The Baywatch movie follows Dwayne 'The Rock' Johnson as devoted lifeguard Mitch Buchannon, who is determined to uncover a criminal plot that threatens the future of his beach.
As expected, there’s not much more to the new Baywatch movie than a line-up of buff bods and cheap laughs.
Directed by Seth Gordon (Horrible Bosses), the action-comedy is based on the hugely-popular '90s TV series, famed for outlandish storylines and good-looking cast, who included David Hasselhoff and Pamela Anderson.
For the reboot, Dwayne 'The Rock' Johnson takes on David's character Mitch Buchannon, the leader of an elite group of California lifeguards, including C.J. Parker (Kelly Rohrbach), Stephanie Holden (Ilfenesh Hadera) and Summer Quinn (Alexandra Daddario).
The crew faces a shake-up with the arrival of Matt Brody (Zac Efron), a former Olympic swimmer who has fallen from grace after vomiting during a race and now has to complete community service as part of a plea deal.

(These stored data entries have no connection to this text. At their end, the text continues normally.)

(* ===== verification/LightClient.v ===== *)
(** * Server and client of accumulator proofs

    What a node that stores the transaction accumulator sends, and what a client
    that keeps a summary does with it: range proofs, consistency proofs,
    extension proofs and the check that a list of transactions extends the
    ledger. *)
From stdpp Require Import base list numbers strings option sets.
From Stdlib Require Import ZArith Lia Bool.
From S2P Require Import Prelude Position Hash MerkleSpec InMemoryAccumulator AccumulatorSound AccumulatorProof AccumulatorProofFacts MerkleAccumulator MerkleAccumulatorFacts RangeProof.
Import MerkleAccumulatorView.

(** ** The positions of a range proof *)
Lemma sib_even k : Z.even (sib k) = Z.odd k.
Proof.
  unfold sib. destruct (half_cases k) as [(-> & -> & E)|(-> & -> & E)]; rewrite E.
  - replace (2 * (k / 2) + 1 - 1) with (2 * (k / 2)) by lia. by rewrite Z.even_mul.
  - rewrite Z.even_add, Z.even_mul. done.
Qed.

Lemma sib_nodes_split d : forall l k, 0 <= k -> (k + 1) * pow2 l <= 2 ^ 63 ->
  (l = 0%nat -> sib k + 1 < 2 ^ 63) -> (l + d <= 63)%nat ->
  filter_positions is_left_child (map node_pos (sib_nodes d l k)) =
    Ok (map node_pos (left_nodes d l k)) /\
  filter_positions is_right_child (map node_pos (sib_nodes d l k)) =
    Ok (map node_pos (right_nodes d l k)).
Proof.
  induction d as [|d IH]; intros l k Hk Hb Hl Hd; [done|].
  destruct (sib_fits l k Hk Hb ltac:(lia)) as [Hs Hsb].
  pose proof (mkpos_bound_inv l (sib k) Hs Hsb Hl) as Hp.
  destruct (IH (S l) (k / 2)) as [Il Ir]; [by apply Z.div_pos|by apply half_fits; [..|lia]|done|lia|].
  cbn [sib_nodes map filter_positions]. change (node_pos (l, sib k)) with (mkpos l (sib k)).
  rewrite is_left_child_mkpos, is_right_child_mkpos by done. rewrite Il, Ir, !obind_Ok.
  rewrite <- Z.negb_even, !sib_even. cbn [left_nodes right_nodes]. rewrite !map_app. unfold sib.
  destruct (half_cases k) as [(-> & -> & E)|(-> & -> & E)]; done.
Qed.

Lemma left_nodes_sib d : forall l k l' k', (l', k') ∈ left_nodes d l k -> (l', k') ∈ sib_nodes d l k.
Proof.
  induction d as [|d IH]; intros l k l' k' Hin; [done|]. cbn [left_nodes sib_nodes] in *.
  apply elem_of_app in Hin as [Hin|Hin]; [|right; by apply IH]. unfold sib.
  destruct (half_cases k) as [(Ho & Ev & E)|(Ho & Ev & E)]; rewrite Ho in Hin; rewrite Ev;
    [|by apply not_elem_of_nil in Hin].
  apply list_elem_of_singleton in Hin as ->. by left.
Qed.

Lemma right_nodes_sib d : forall l k l' k', (l', k') ∈ right_nodes d l k -> (l', k') ∈ sib_nodes d l k.
Proof.
  induction d as [|d IH]; intros l k l' k' Hin; [done|]. cbn [right_nodes sib_nodes] in *.
  apply elem_of_app in Hin as [Hin|Hin]; [|right; by apply IH]. unfold sib.
  destruct (half_cases k) as [(Ho & Ev & E)|(Ho & Ev & E)]; rewrite Ev in Hin |- *;
    [by apply not_elem_of_nil in Hin|].
  apply list_elem_of_singleton in Hin as ->. by left.
Qed.

(** The left siblings of leaf [k] are the full subtrees of [k] leaves, bottom
    up. *)
Lemma left_nodes_frozen d : forall l n, 0 <= n ->
  left_nodes d l (n / pow2 l) = rev (frozen_range l d n).
Proof.
  induction d as [|d IH]; intros l n Hn; [done|]. cbn [left_nodes].
  rewrite frozen_range_snoc, rev_app_distr. destruct (div_step n l Hn) as (_ & <- & _).
  rewrite IH by done. f_equal. unfold frozen_at. rewrite odd_div_testbit.
  by destruct (Z.testbit n (Z.of_nat l)).
Qed.

Section Server.
Context {R HV : Type} `{HashValueOps HV} `{CryptoHasher HV} `{HashReader R HV}.
Implicit Types (L : list HV) (reader : R).

Lemma get_sibling_positions_split n i : 0 <= i < n -> n <= 2 ^ 63 - 2 ->
  get_sibling_positions n i is_left_child = Ok (map node_pos (left_nodes (rootl n) 0 i)) /\
  get_sibling_positions n i is_right_child = Ok (map node_pos (right_nodes (rootl n) 0 i)).
Proof.
  intros Hi Hn. unfold get_sibling_positions. pose proof (rootl_le_63 n ltac:(lia)).
  rewrite root_from_leaf_count_spec, !obind_Ok by lia.
  rewrite from_leaf_index_mkpos, !obind_Ok by lia.
  rewrite take_siblings_root, !obind_Ok by lia.
  apply sib_nodes_split; rewrite ?pow2_0; try lia. intros _. unfold sib. destruct (Z.even i); lia.
Qed.

Lemma get_range_proof_spec reader L f m : reader_ok reader L -> zlen L <= 2 ^ 63 - 2 ->
  0 <= f -> 0 < m -> f + m <= zlen L ->
  get_range_proof reader (zlen L) (Some f) m =
  Ok (mkAccumulatorRangeProof
        (hashes_at L (left_nodes (rootl (zlen L)) 0 f))
        (hashes_at L (right_nodes (rootl (zlen L)) 0 (f + m - 1)))).
Proof.
  intros Hrd HL Hf Hm Hfm. unfold get_range_proof, get_range_proof_positions.
  pose proof (rootl_le_63 (zlen L) ltac:(lia)).
  rewrite ensure_true, obind_Ok by lia.
  replace (f + (m - 1)) with (f + m - 1) by lia.
  rewrite (proj2 (Z.ltb_lt (f + m - 1) U64)) by (unfold U64; lia). cbn [ok_or].
  rewrite obind_Ok, ensure_true, obind_Ok by lia.
  destruct (get_sibling_positions_split (zlen L) f) as [-> _]; [lia..|]. rewrite obind_Ok.
  destruct (get_sibling_positions_split (zlen L) (f + m - 1)) as [_ ->]; [lia..|].
  rewrite !obind_Ok. cbn [fst snd].
  rewrite (get_hashes_spec reader L (left_nodes _ _ _)); [rewrite obind_Ok|done|lia|].
  2:{ intros l k Hin%left_nodes_sib. eapply sib_nodes_fit; [..|exact Hin]; rewrite ?pow2_0; lia. }
  rewrite get_hashes_spec; [done|done|lia|].
  intros l k Hin%right_nodes_sib. eapply sib_nodes_fit; [..|exact Hin]; rewrite ?pow2_0; lia.
Qed.
End Server.

Section Client.
Context {HV EpochState : Type} `{HashValueOps HV} `{CryptoHasher HV}.
Implicit Types (L M : list HV) (li : LedgerInfo HV EpochState).

(** The ledger info that commits to the transactions [L]. *)
Definition commits li L : Prop :=
  LedgerInfo_version li = zlen L - 1 /\ transaction_accumulator_hash li = spec_root L.

(** The summary of the transactions [L]. *)
Definition summary_of L : TransactionAccumulatorSummary HV :=
  mkTransactionAccumulatorSummary (acc_of L).

Lemma version_acc_of L : 0 < zlen L -> version (acc_of L) = zlen L - 1.
Proof. intros Hn. unfold version. cbn [num_leaves acc_of]. by rewrite (proj2 (Z.eqb_neq _ _)) by lia. Qed.

Lemma verify_consistency_iff s li :
  verify_consistency s li = Ok tt <->
  LedgerInfo_version li = version (summary_accumulator s) /\
  transaction_accumulator_hash li = root_hash (summary_accumulator s).
Proof.
  unfold verify_consistency, summary_version, summary_root_hash. rewrite bind_Ok. split.
  - intros ([] & Hv%ensure_Ok & Hr). apply bind_Ok in Hr as ([] & Hr%ensure_Ok & _).
    apply bool_decide_eq_true in Hr. split; [lia|done].
  - intros [Hv Hr]. exists tt. rewrite !ensure_true; [done|by apply bool_decide_eq_true|lia].
Qed.

(** *** Extending a summary with an honest proof *)
Lemma try_extend_honest L M li nodes : 0 < zlen L -> zlen L + zlen M <= 2 ^ 63 ->
  sib_path (zlen L) (zlen M) nodes -> commits li (L ++ M) ->
  try_extend_with_proof (summary_of L)
    (mkAccumulatorConsistencyProof (hashes_at (L ++ M) nodes)) li = Ok (summary_of (L ++ M)).
Proof.
  intros HL HN Hp [Hv Hr]. rewrite zlen_app in Hv. pose proof (zlen_nonneg M).
  unfold try_extend_with_proof. cbn [summary_accumulator summary_of subtrees].
  rewrite version_acc_of by done. rewrite ensure_true, obind_Ok by lia.
  rewrite sub64_Ok, obind_Ok by lia.
  replace (LedgerInfo_version li - (zlen L - 1)) with (zlen M) by lia.
  rewrite append_subtrees_spec, obind_Ok by done.
  change (mkTransactionAccumulatorSummary (acc_of (L ++ M))) with (summary_of (L ++ M)).
  rewrite (proj2 (verify_consistency_iff (summary_of (L ++ M)) li)); [done|].
  cbn [summary_accumulator summary_of]. rewrite version_acc_of by (rewrite zlen_app; lia).
  by rewrite zlen_app.
Qed.

(** *** Security of extending a summary *)
Lemma try_extend_binding L L' proof li s : 0 < zlen L -> commits li L' ->
  try_extend_with_proof (summary_of L) proof li = Ok s ->
  (L `prefix_of` L' /\ s = summary_of L') \/
  collision (in_list (append_subtrees_pairs (acc_of L) (subtrees proof) (zlen L' - zlen L)))
    (tree_pair L') \/
  collision (tree_pair L) (tree_pair L').
Proof.
  intros HL [Hv Hr] Hx. unfold try_extend_with_proof in Hx.
  cbn [summary_accumulator summary_of] in Hx. rewrite version_acc_of in Hx by done.
  apply bind_Ok in Hx as ([] & He%ensure_Ok & Hx). rewrite sub64_Ok, obind_Ok in Hx by lia.
  replace (LedgerInfo_version li - (zlen L - 1)) with (zlen L' - zlen L) in Hx by lia.
  apply bind_Ok in Hx as (acc & Ha & Hx). apply bind_Ok in Hx as ([] & Hc & Hx).
  injection Hx as <-. apply verify_consistency_iff in Hc as [_ Hroot].
  cbn [summary_accumulator] in Hroot. rewrite Hr in Hroot.
  destruct (append_subtrees_binding L L' (subtrees proof) (zlen L' - zlen L) acc)
    as [[Hp ->]|]; [done|lia|lia|done|by left|by right].
Qed.

(** *** Starting a summary *)
Lemma try_from_genesis_spec L : zlen L < U64 - 1 -> 0 < zlen L ->
  try_from_genesis_proof (mkAccumulatorConsistencyProof (frozen_hashes L)) (zlen L - 1) =
  Ok (summary_of L).
Proof.
  intros HU HL. unfold try_from_genesis_proof, u64_max. cbn [subtrees].
  replace (Z.min (zlen L - 1 + 1) (U64 - 1)) with (zlen L) by lia. by rewrite new_spec by lia.
Qed.

(** *** Extension proofs *)
Lemma extension_honest L M : zlen L + zlen M < U64 ->
  AccumulatorExtensionProof_verify
    (mkAccumulatorExtensionProof (frozen_hashes L) (zlen L) M) (spec_root L) =
  Ok (acc_of (L ++ M)).
Proof.
  intros HU. pose proof (zlen_nonneg M). unfold AccumulatorExtensionProof_verify.
  cbn [ext_frozen_subtree_roots ext_num_leaves ext_leaves].
  rewrite new_spec, obind_Ok by lia. cbn [root_hash acc_of].
  rewrite ensure_true, obind_Ok by (by apply bool_decide_eq_true). by apply append_spec.
Qed.

Lemma extension_binding L roots M acc : zlen L + zlen M < U64 ->
  AccumulatorExtensionProof_verify (mkAccumulatorExtensionProof roots (zlen L) M) (spec_root L) =
    Ok acc ->
  acc = acc_of (L ++ M) \/ collision (in_list (new_pairs roots (zlen L))) (tree_pair L).
Proof.
  intros HU. pose proof (zlen_nonneg M). unfold AccumulatorExtensionProof_verify.
  cbn [ext_frozen_subtree_roots ext_num_leaves ext_leaves]. rewrite bind_Ok.
  intros (t & Ht & Hx). apply bind_Ok in Hx as ([] & He%ensure_Ok & Hx).
  apply bool_decide_eq_true in He.
  destruct (new_binding L roots t) as [[_ ->]|]; [lia|done|done| |by right].
  left. rewrite append_spec in Hx by done. congruence.
Qed.
End Client.

(** ** Transaction lists that extend the ledger *)
Section Ledger.
Context {HV EpochState TransactionInfo : Type}.
Context `{HashValueOps HV} `{CryptoHasher HV} `{CryptoHash TransactionInfo HV}.
Implicit Types (T : list TransactionInfo).

Definition txn_hashes T : list HV := map crypto_hash T.

Lemma zlen_txn_hashes T : zlen (txn_hashes T) = Z.of_nat (length T).
Proof. unfold zlen, txn_hashes. by rewrite length_map. Qed.

(** The list of [m] transactions from version [f] of the ledger [T], with its
    range proof. *)
Definition txn_list_of T (f m : Z) : TransactionInfoListWithProof HV TransactionInfo :=
  mkTransactionInfoListWithProof
    (mkAccumulatorRangeProof
       (hashes_at (txn_hashes T) (left_nodes (rootl (zlen (txn_hashes T))) 0 f))
       (hashes_at (txn_hashes T) (right_nodes (rootl (zlen (txn_hashes T))) 0 (f + m - 1))))
    (take (Z.to_nat m) (drop (Z.to_nat f) T)).

(** Its left siblings are the accumulator of the first [f] transactions. *)
Lemma left_siblings_frozen (L : list HV) f : 0 <= f < zlen L -> zlen L <= 2 ^ 63 ->
  rev (hashes_at L (left_nodes (rootl (zlen L)) 0 f)) = frozen_hashes (take (Z.to_nat f) L).
Proof.
  intros Hf HL. unfold hashes_at. rewrite <- map_rev.
  pose proof (left_nodes_frozen (rootl (zlen L)) 0 f (proj1 Hf)) as E.
  rewrite pow2_0, Z.div_1_r in E. rewrite E, rev_involutive.
  assert (Ht : zlen (take (Z.to_nat f) L) = f).
  { unfold zlen in *. rewrite length_take. lia. }
  unfold frozen_hashes. rewrite Ht. pose proof (rootl_le_63 (zlen L) ltac:(lia)).
  pose proof (rootl_cover (zlen L) ltac:(lia)).
  replace 64%nat with (rootl (zlen L) + (64 - rootl (zlen L)))%nat by lia.
  rewrite frozen_range_app, (frozen_range_zero (0 + _)), app_nil_l by (rewrite ?Nat.add_0_l; lia).
  rewrite <- (hashes_at_app (take (Z.to_nat f) L) (drop (Z.to_nat f) L)); [by rewrite take_drop|].
  intros l k Hin. rewrite Ht. by apply frozen_range_In in Hin as (_ & _ & ? & ?); [|lia].
Qed.

Lemma extends_ledger_honest T f m n : Z.of_nat (length T) <= 2 ^ 63 ->
  0 <= f <= n -> n <= f + m -> 0 < m -> f + m <= Z.of_nat (length T) ->
  verify_extends_ledger (txn_list_of T f m) n
    (spec_root (txn_hashes (take (Z.to_nat n) T))) (Some f) = Ok (n - f).
Proof.
  intros HT Hfn Hn Hm Hfm. unfold verify_extends_ledger.
  rewrite ensure_true, obind_Ok by lia. rewrite sub64_Ok, obind_Ok by lia.
  cbn [transaction_infos ledger_info_to_transaction_infos_proof left_siblings txn_list_of].
  assert (Hlen : length (take (Z.to_nat m) (drop (Z.to_nat f) T)) = Z.to_nat m).
  { rewrite length_take, length_drop. lia. }
  rewrite Hlen, (proj2 (Z.ltb_ge _ _)) by lia.
  pose proof (zlen_txn_hashes T) as HzT. set (L := txn_hashes T) in *.
  rewrite left_siblings_frozen by lia.
  assert (Ht : zlen (take (Z.to_nat f) L) = f).
  { unfold zlen in *. rewrite length_take. lia. }
  rewrite <- Ht at 2. rewrite new_spec, obind_Ok by (rewrite Ht; unfold U64; lia).
  rewrite take_take. replace (Z.to_nat (n - f) `min` Z.to_nat m)%nat with (Z.to_nat (n - f)) by lia.
  assert (Es : take (Z.to_nat f) L ++ map crypto_hash (take (Z.to_nat (n - f)) (drop (Z.to_nat f) T))
               = txn_hashes (take (Z.to_nat n) T)).
  { unfold L, txn_hashes. rewrite firstn_map, <- map_app. f_equal.
    replace (Z.to_nat n) with (Z.to_nat f + Z.to_nat (n - f))%nat by lia.
    apply take_take_drop. }
  rewrite append_spec, obind_Ok.
  - rewrite Es. cbn [root_hash acc_of]. by rewrite ensure_true by (by apply bool_decide_eq_true).
  - rewrite Ht. unfold zlen. rewrite length_map, length_take. unfold U64. lia.
Qed.
End Ledger.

Matt's casual attitude to work rubs Mitch up the wrong way, but, when small bags of drugs start washing ashore, the team comes together as they begin pursuing local club owner Victoria Leeds (Priyanka Chopra) as the likely ringleader of an international smuggling operation.
Springboarding off the TV series, Damian Shannon and Mark Swift's screenplay incorporates numerous Baywatch tropes and draws on several key themes such as teamwork, heroism and a desire to protect America’s borders.
The story is also interspersed with references to the iconic aspects of the TV show, with the obligatory shots of castmembers running in slow motion or posing beachside in the iconic red swimsuits.
The scenes on the beach and at sea are the most exciting, including a sequence where the lifeguards are called into action when a private yacht catches fire, during which Matt disobeys orders and dives directly under the flames, nearly drowning before Stephanie and C.J. come to his rescue.
But less convincing are moments where the lifeguards act as crime investigators, and the narrative at times borders on the ridiculous.
At one point, Summer and Matt are able to go unseen while infiltrating a local hospital where they record two of Victoria's henchmen planting a falsified autopsy report to cover up the fact that a local councilman was murdered on her orders.
And the film can’t help but add in a series of lame gags, including a moment where chubby tech geek Ronnie (Jon Bass) tries to hide an erection from C.J., and when Mitch forces Matt to poke a male corpse's genitals during a visit to a morgue.
In spite of the implausible plot, the movie is held together by the main actors, with The Rock injecting his star power into every scene.
His dialogue with Efron is particularly sharp, with the High School Musical alumni’s character drawing some laughs by cleverly sending up the cockiness of swimmer Ryan Lochte and singer Justin Bieber.
Johnson and Efron would also outshine Greek gods when it comes to bodybuilding, with both actors proudly displaying their muscles scene after scene.
Even so, the director can’t help but focus the gaze at the female cast’s bodies, with the camera constantly panning over the women's athletic physiques and Victoria's cleavage-baring gowns.
This is at least tempered with a couple of decent lines, with the villainous Victoria commenting at one point, “If I were a man, you would call me driven.”
The rest of the cast are fairly forgettable, with Kelly’s C.J., unfortunately, falling into the dumb blonde stereotype, and Stephanie and Summer simply there to act as potential love interests.
In all, Baywatch best fits within the mindless viewing category, though longtime fans will no doubt enjoy a few moments of nostalgia, especially when it comes to the cameo appearances.